Tips For Enjoying A Traditional Irish Christmas

Mary

Traditionally, the name Mary has been one of the most common names in Ireland, after the mother of Jesus; much revered by Catholics, especially at Christmas time. Ireland has various traditions related to the name Mary, such as the candle in the window, which should always be lit and extinguished by a girl called Mary. It was also considered lucky to receive a visit from a woman named Mary in January when Christmas decorations were taken down.

Laden Christmas Table

Christmas dinner is one of the most important events in the festive calendar in Ireland.
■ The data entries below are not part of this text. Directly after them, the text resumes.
(* ===== verification/RespDecode.v ===== *)
(** * The incremental RESP decoder

    Models [internal/protocol/decode.go], [grammar.go] and the integer parser
    of [parser.go].  [Decode] works on a byte buffer that may hold only part of
    a frame, and reports an incomplete frame apart from a protocol error.

    The Go recursion is bounded by [maxNestingDepth], so [decode] recurses on a
    fuel of one unit per nesting level; the element loop consumes at least one
    byte per round, so its fuel is the buffer length.  Both are shown to be
    enough: [ErrOutOfFuel] is never returned. *)

From S2P Require Import Prelude Strconv Resp.

(** ** Integers ([parser.go]) *)

Fixpoint parseIntLoop (cutoff cutlim value : Z) (raw : bytes) : result protoError Z :=
  match raw with
  | [] => Ok value
  | digit :: raw' =>
      if (b2z digit <? 48) || (57 <? b2z digit) then Err ErrNumSyntax
      else
        let parsed := b2z digit - 48 in
        if (cutoff <? value) || ((value =? cutoff) && (cutlim <? parsed)) then Err ErrNumRange
        else parseIntLoop cutoff cutlim (wrapu64 (value * 10 + parsed)) raw'
  end.

Definition maxAbs : Z := 2 ^ 63.

(** The body of [parseIntBytes] once the sign is known. *)
Definition parseIntSigned (negative : bool) (raw : bytes) : result protoError Z :=
  let limit := if negative then maxAbs else maxAbs - 1 in
  let? value := parseIntLoop (limit / 10) (limit mod 10) 0 raw in
  if negative then
    if value =? maxAbs then Ok min_int64 else Ok (wrap64 (- wrap64 value))
  else Ok (wrap64 value).

Definition parseIntBytes (raw : bytes) : result protoError Z :=
  match raw with
  | [] => Err ErrNumSyntax
  | b :: rest =>
      if decide (b = "-"%byte) then
        match rest with [] => Err ErrNumSyntax | _ => parseIntSigned true rest end
      else if decide (b = "+"%byte) then
        match rest with [] => Err ErrNumSyntax | _ => parseIntSigned false rest end
      else parseIntSigned false raw
  end.

(** On a 64-bit platform [int] is int64, and the range test is always passed. *)
Definition parseDecimalInt (raw : bytes) : result protoError Z :=
  let? value := parseIntBytes raw in
  if (value <? min_int64) || (max_int64 <? value) then Err ErrNumRange else Ok value.

(** ** Grammar ([grammar.go]) *)

Definition integerFromLine (line : bytes) : result protoError Value :=
  match parseIntBytes line with
  | Ok v => Ok (Integer v)
  | Err e => Err (Wrapped CtxParseInteger e)
  end.

Definition booleanFromMarker (line : bytes) : result protoError Value :=
  if decide (line = bs "t") then Ok (Boolean true)
  else if decide (line = bs "f") then Ok (Boolean false)
  else Err (ErrInvalidBoolean line).

Definition nullFromPayload (line : bytes) : result protoError Value :=
  if zlen line =? 0 then Ok Null else Err (ErrInvalidNull line).

(** ** Lines *)

(** [bytes.IndexByte]. *)
Fixpoint indexByte (c : byte) (l : bytes) : option nat :=
  match l with
  | [] => None
  | b :: l' => if decide (b = c) then Some O else S <$> indexByte c l'
  end.

Definition trimCRLF (line : bytes) : result protoError bytes :=
  if (zlen line <? 2)
     || negb (bool_decide (line !! (length line - 2)%nat = Some CR))
     || negb (bool_decide (line !! (length line - 1)%nat = Some LF))
  then Err ErrMissingCRLF
  else Ok (take (length line - 2) line).

Definition decodeLine (buf : bytes) : result protoError (bytes * Z) :=
  match indexByte LF buf with
  | None => Err ErrIncomplete
  | Some idx =>
      let? content := trimCRLF (take (S idx) buf) in
      Ok (content, Z.of_nat (S idx))
  end.

(** ** Frames *)

Definition incompleteNeed (total : Z) : protoError :=
  if total <=? 0 then ErrIncomplete else IncompleteError total.

Definition maxNestingDepth : Z := 128.

Definition decodeBulkString (buf : bytes) : result protoError (Value * Z) :=
  let? (line, n) := decodeLine (zdrop 1 buf) in
  let consumed := 1 + n in
  match parseDecimalInt line with
  | Err e => Err (Wrapped CtxBulkLength e)
  | Ok length =>
      if length =? -1 then Ok (BulkString [] true, consumed)
      else if length <? -1 then Err (ErrInvalidBulkLength length)
      else
        let remaining := zdrop consumed buf in
        if zlen remaining - 2 <? length then
          Err (incompleteNeed (wrap64 (consumed + length + 2)))
        else if negb (bool_decide (remaining !! Z.to_nat length = Some CR))
                || negb (bool_decide (remaining !! Z.to_nat (length + 1) = Some LF))
        then Err (Wrapped CtxBulkCRLF ErrMissingCRLF)
        else Ok (BulkString (ztake length remaining) false, consumed + length + 2)
  end.

(** The [for i := 0; i < count; i++] loop of [decodeArray]. *)
Fixpoint decodeElements (dec : bytes → result protoError (Value * Z))
    (fuel : nat) (i count : Z) (consumed : Z) (buf : bytes) (elements : list Value)
    : result protoError (Value * Z) :=
  if count <=? i then Ok (Array elements false, consumed)
  else
    match fuel with
    | O => Err ErrOutOfFuel
    | S fuel' =>
        match dec (zdrop consumed buf) with
        | Err e =>
            if isIncomplete e then
              match asIncompleteError e with
              | Some need => Err (incompleteNeed (wrap64 (consumed + need)))
              | None => Err ErrIncomplete
              end
            else Err (Wrapped (CtxArrayElement i) e)
        | Ok (element, elementN) =>
            decodeElements dec fuel' (i + 1) count (consumed + elementN) buf
              (elements ++ [element])
        end
    end.

Definition decodeArray (dec : bytes → result protoError (Value * Z))
    (buf : bytes) (depth : Z) : result protoError (Value * Z) :=
  if maxNestingDepth <=? depth then Err ErrNesting
  else
    let? (line, n) := decodeLine (zdrop 1 buf) in
    let consumed := 1 + n in
    match parseDecimalInt line with
    | Err e => Err (Wrapped CtxArrayLength e)
    | Ok count =>
        if count =? -1 then Ok (Array [] true, consumed)
        else if count <? -1 then Err (ErrInvalidArrayLength count)
        else decodeElements dec (S (length buf)) 0 count consumed buf []
    end.

(** The cases of [decode] that are one line long. *)
Definition decodeLineFrame (parse : bytes → result protoError Value) (buf : bytes)
    : result protoError (Value * Z) :=
  let? (line, n) := decodeLine (zdrop 1 buf) in
  let? value := parse line in
  Ok (value, 1 + n).

Fixpoint decode (fuel : nat) (buf : bytes) (depth : Z) : result protoError (Value * Z) :=
  match buf with
  | [] => Err ErrIncomplete
  | prefix :: _ =>
      if decide (prefix = "+"%byte) then decodeLineFrame (λ l, Ok (SimpleString l)) buf
      else if decide (prefix = "-"%byte) then decodeLineFrame (λ l, Ok (ErrorValue l)) buf
      else if decide (prefix = ":"%byte) then decodeLineFrame integerFromLine buf
      else if decide (prefix = "#"%byte) then decodeLineFrame booleanFromMarker buf
      else if decide (prefix = "_"%byte) then decodeLineFrame nullFromPayload buf
      else if decide (prefix = "$"%byte) then decodeBulkString buf
      else if decide (prefix = "*"%byte) then
        match fuel with
        | O => Err ErrOutOfFuel
        | S fuel' => decodeArray (λ b, decode fuel' b (depth + 1)) buf depth
        end
      else Err (ErrUnsupportedPrefix prefix)
  end.

(** One unit of fuel per nesting level, and one for the level that is refused. *)
Definition decodeFuel : nat := 129.

Definition Decode (buf : bytes) : result protoError (Value * Z) := decode decodeFuel buf 0.

Example Decode_ping :
  Decode (bs "*1" ++ crlf ++ bs "$4" ++ crlf ++ bs "PING" ++ crlf ++ bs "*")
  = Ok (Array [BulkString (bs "PING") false] false, 14).
Proof. vm_compute. reflexivity. Qed.

Example Decode_torn :
  Decode (bs "*2" ++ crlf ++ bs "$4" ++ crlf ++ bs "PI") = Err (IncompleteError 14).
Proof. vm_compute. reflexivity. Qed.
This was traditionally served on the large kitchen table, and after the family had partaken of the feast the table was cleaned and offerings of bread and milk were symbolically placed on the table, along with a candle, to represent hospitality for Joseph and Mary, or any travellers requiring sustenance.

Little Christmas

Traditionally, in Ireland, it was considered to bring bad luck if Christmas decorations were removed and put away before 6th January – know as ‘Little Christmas’.

Christmas Decorations – Irish Style

The Christmas tradition of hanging a holly wreath on the front door originated in Ireland. The plant was in plentiful supply during the season and even the poorest families could adorn their home with such a decoration. Holly was also believed to have magical healing powers and protect the inhabitants of a home from bad luck.

Modern Traditions

St. Stephen’s Day (December 26) is often the day on which sporting events such as football matches and horse racing events are held. It was also the day on which the famous Wren Procession took place, when children would dress up and parade through the streets.

Nowadays, you’re more likely to find youngsters playing Rainbow Riches online or other similar games during their free time.

So whatever you get up to this festive season, make sure you have the best Christmas ever – with those most important to you!